## DATASET RECORDS

(* ===== verification/ValidateBlock.v ===== *)
(** * Validating blocks

    [amaru-consensus/src/stages/validate_block/mod.rs]: the stage that has the ledger apply the
    blocks that were fetched, and tells the other stages what came of it; with the effects
    it uses ([effects/ledger_effects.rs]) and the part of [block_validator.rs] that reads
    the blocks of a fork from the chain store.

    The ledger is behind the interface of [can_validate_blocks.rs]; an error of the ledger
    ends the stage.  Metrics and tracing are not part of the model. *)

From S2P Require Import Prelude BTreeMap SortedAssoc UplcSyntax Headers ChainStore SelectChain.
#[local] Open Scope Z_scope.

(** ** The ledger *)

Inductive ForkSwitchOutcome :=
| Completed
| Partial (applied_tip failure : Point)
| Failed (failure : Point).

Inductive LedgerError :=
| LedgerBlockNotFound
| LedgerDecodeFailed
| LedgerBrokenChain
| LedgerAlreadyApplied
| LedgerHeaderMissing (hash : HeaderHash)
| LedgerNoCommonAncestor
| LedgerInvalidForkLength (rollback_length fork_length : nat)
| LedgerRollbackFailed
| LedgerStateFailed.

(** What the ledger thread answers to: the block is applied or refused, the fork is
    applied, in part or not at all. *)
Class Ledger (L Block : Type) := {
  decode_raw : list Z → option Block;
  block_point : Block → Point;
  ledger_tip : L → Point;
  roll_forward_block : Block → L → exec LedgerError (L * bool);
  ledger_switch : Point → list Block → L → exec LedgerError (L * ForkSwitchOutcome) }.

Section Validate.
Context {L Block : Type} `{!Ledger L Block} {S : Type} `{!BaseReadChainStore S, !Hashing}.

Definition load_decoded (s : S) (hash : HeaderHash) : exec LedgerError Block :=
  raw ← ok_or LedgerBlockNotFound (load_block s hash);
  ok_or LedgerDecodeFailed (decode_raw raw).

(** [ValidateBlockEffect] *)
Definition validate_block (s : S) (p : Point) (l : L) : exec LedgerError (L * bool) :=
  block ← load_decoded s (point_hash p);
  roll_forward_block block l.

Fixpoint load_all (s : S) (points : list Point) : exec LedgerError (list Block) :=
  match points with
  | [] => Ok []
  | p :: points => block ← load_decoded s (point_hash p); blocks ← load_all s points; Ok (block :: blocks)
  end.
(** [BlockValidator::switch_to_fork] *)
Definition validator_switch (s : S) (fork_point to : Point) (l : L) : exec LedgerError (L * ForkSwitchOutcome) :=
  found ← ancestors_between s fork_point (point_hash to);
  forward_tips ← ok_or LedgerBrokenChain found;
  forward_blocks ← load_all s forward_tips;
  match forward_blocks with
  | [] => Err LedgerAlreadyApplied
  | _ => ledger_switch fork_point forward_blocks l
  end.
(** [SwitchToForkEffect] *)
Definition switch_ledger_to_fork (s : S) (tip : Point) (l : L) : exec LedgerError (L * ForkSwitchOutcome) :=
  found ← find_common_ancestor s (point_hash tip) (point_hash (ledger_tip l));
  match found with
  | CommonFound fork_point => validator_switch s fork_point tip l
  | CommonHeaderNotFound hash => Err (LedgerHeaderMissing hash)
  | CommonNotFound => Err LedgerNoCommonAncestor
  end.

(** ** The stage *)

Record ValidateBlock := mkValidateBlock {
  current : Point;
  vb_max_block_height : Z;
  vb_security_param : Z;
  invalid_blocks : gmap HeaderHash Z;
  vb_block_source : bool }.
Definition ValidateBlock_new (block_source : bool) (consensus_security_param : Z) (current : Point) : ValidateBlock :=
  mkValidateBlock current 0 consensus_security_param ∅ block_source.
Record ValidateBlockMsg := mkValidateBlockMsg { vm_tip : Point; vm_parent : Point; vm_max_block_height : Z }.

Inductive ValidateEffect :=
| ToSelectChain (msg : SelectChainMsg)
| SourceValidation (valid : bool) (p : Point)
| ToAdoptChain (tip : Point) (max_block_height : Z).

Definition source_validation (valid : bool) (p : Point) (st : ValidateBlock) : list ValidateEffect :=
  if vb_block_source st then [SourceValidation valid p] else [].

(** Condemned blocks more than [k] below the tip are forgotten; the sum of a height and
    [k] is checked. *)
Fixpoint retain_recent (k tip_height : Z) (l : list (HeaderHash * Z)) : exec Terminated (list (HeaderHash * Z)) :=
  match l with
  | [] => Ok []
  | (hash, height) :: l =>
      n ← u64_add height k;
      l ← retain_recent k tip_height l;
      Ok (if tip_height <? n then (hash, height) :: l else l)
  end.

Definition completed (tip : Point) (st : ValidateBlock) : exec Terminated (ValidateBlock * list ValidateEffect) :=
  kept ← retain_recent (vb_security_param st) (point_height tip) (map_to_list (invalid_blocks st));
  Ok (mkValidateBlock tip (vb_max_block_height st) (vb_security_param st) (list_to_map kept) (vb_block_source st),
      ToSelectChain (BlockValidationResult tip true (vb_max_block_height st)) :: source_validation true tip st ++
      [ToAdoptChain tip (vb_max_block_height st)]).

Definition error (msg : ValidateBlockMsg) (failed_tip : Point) (st : ValidateBlock) : ValidateBlock * list ValidateEffect :=
  (mkValidateBlock (current st) (vb_max_block_height st) (vb_security_param st)
     (<[point_hash (vm_tip msg) := point_height (vm_tip msg)]> (<[point_hash failed_tip := point_height failed_tip]> (invalid_blocks st)))
     (vb_block_source st),
   ToSelectChain (BlockValidationResult failed_tip false (vb_max_block_height st)) :: source_validation false failed_tip st).

Definition raise_height (msg : ValidateBlockMsg) (st : ValidateBlock) : ValidateBlock :=
  mkValidateBlock (current st) (Z.max (vm_max_block_height msg) (vb_max_block_height st)) (vb_security_param st) (invalid_blocks st) (vb_block_source st).

Definition Validated : Type := ValidateBlock * L * list ValidateEffect.

Definition extend (s : S) (msg : ValidateBlockMsg) (st : ValidateBlock) (l : L) : exec Terminated Validated :=
  r ← map_err (λ _, Terminate) (validate_block s (vm_tip msg) l);
  let '(l, ok) := (r : L * bool) in
  if ok then x ← completed (vm_tip msg) st; Ok (x.1, l, x.2)
  else let x := error msg (vm_tip msg) st in Ok (x.1, l, x.2).

Definition switch (s : S) (msg : ValidateBlockMsg) (st : ValidateBlock) (l : L) : exec Terminated Validated :=
  r ← map_err (λ _, Terminate) (switch_ledger_to_fork s (vm_tip msg) l);
  let '(l, outcome) := (r : L * ForkSwitchOutcome) in
  match outcome with
  | Completed => x ← completed (vm_tip msg) st; Ok (x.1, l, x.2)
  | Partial applied_tip failure =>
      x ← completed applied_tip st;
      let y := error msg failure x.1 in
      Ok (y.1, l, x.2 ++ y.2)
  | Failed failure => let x := error msg failure st in Ok (x.1, l, x.2)
  end.

Definition condemned (msg : ValidateBlockMsg) (st : ValidateBlock) : bool :=
  is_some (invalid_blocks st !! point_hash (vm_parent msg)) || is_some (invalid_blocks st !! point_hash (vm_tip msg)).

Definition validate_stage (s : S) (msg : ValidateBlockMsg) (st : ValidateBlock) (l : L) : exec Terminated Validated :=
  if decide (vm_parent msg = Origin) then Err Terminate
  else
    let st := raise_height msg st in
    if condemned msg st then let x := error msg (vm_tip msg) st in Ok (x.1, l, x.2)
    else if decide (vm_parent msg = current st) then extend s msg st l
    else
      let message_header := load_header s (point_hash (vm_tip msg)) in
      let current_header := load_header s (point_hash (current st)) in
      o ← cmp_tip message_header current_header;
      match o with
      | Gt => switch s msg st l
      | _ => Ok (st, l, [])
      end.
End Validate.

## WHAT NEEDS TO BE DONE
Look through the data above and return exactly the lines from the one that contains "CommonNotFound => Err LedgerNoCommonAncestor" to the one that contains "(msg : SelectChainMsg)", inclusive, with nothing else.

## FINISHED EXERCISE
  | CommonNotFound => Err LedgerNoCommonAncestor
  end.

(** ** The stage *)

Record ValidateBlock := mkValidateBlock {
  current : Point;
  vb_max_block_height : Z;
  vb_security_param : Z;
  invalid_blocks : gmap HeaderHash Z;
  vb_block_source : bool }.
Definition ValidateBlock_new (block_source : bool) (consensus_security_param : Z) (current : Point) : ValidateBlock :=
  mkValidateBlock current 0 consensus_security_param ∅ block_source.
Record ValidateBlockMsg := mkValidateBlockMsg { vm_tip : Point; vm_parent : Point; vm_max_block_height : Z }.

Inductive ValidateEffect :=
| ToSelectChain (msg : SelectChainMsg)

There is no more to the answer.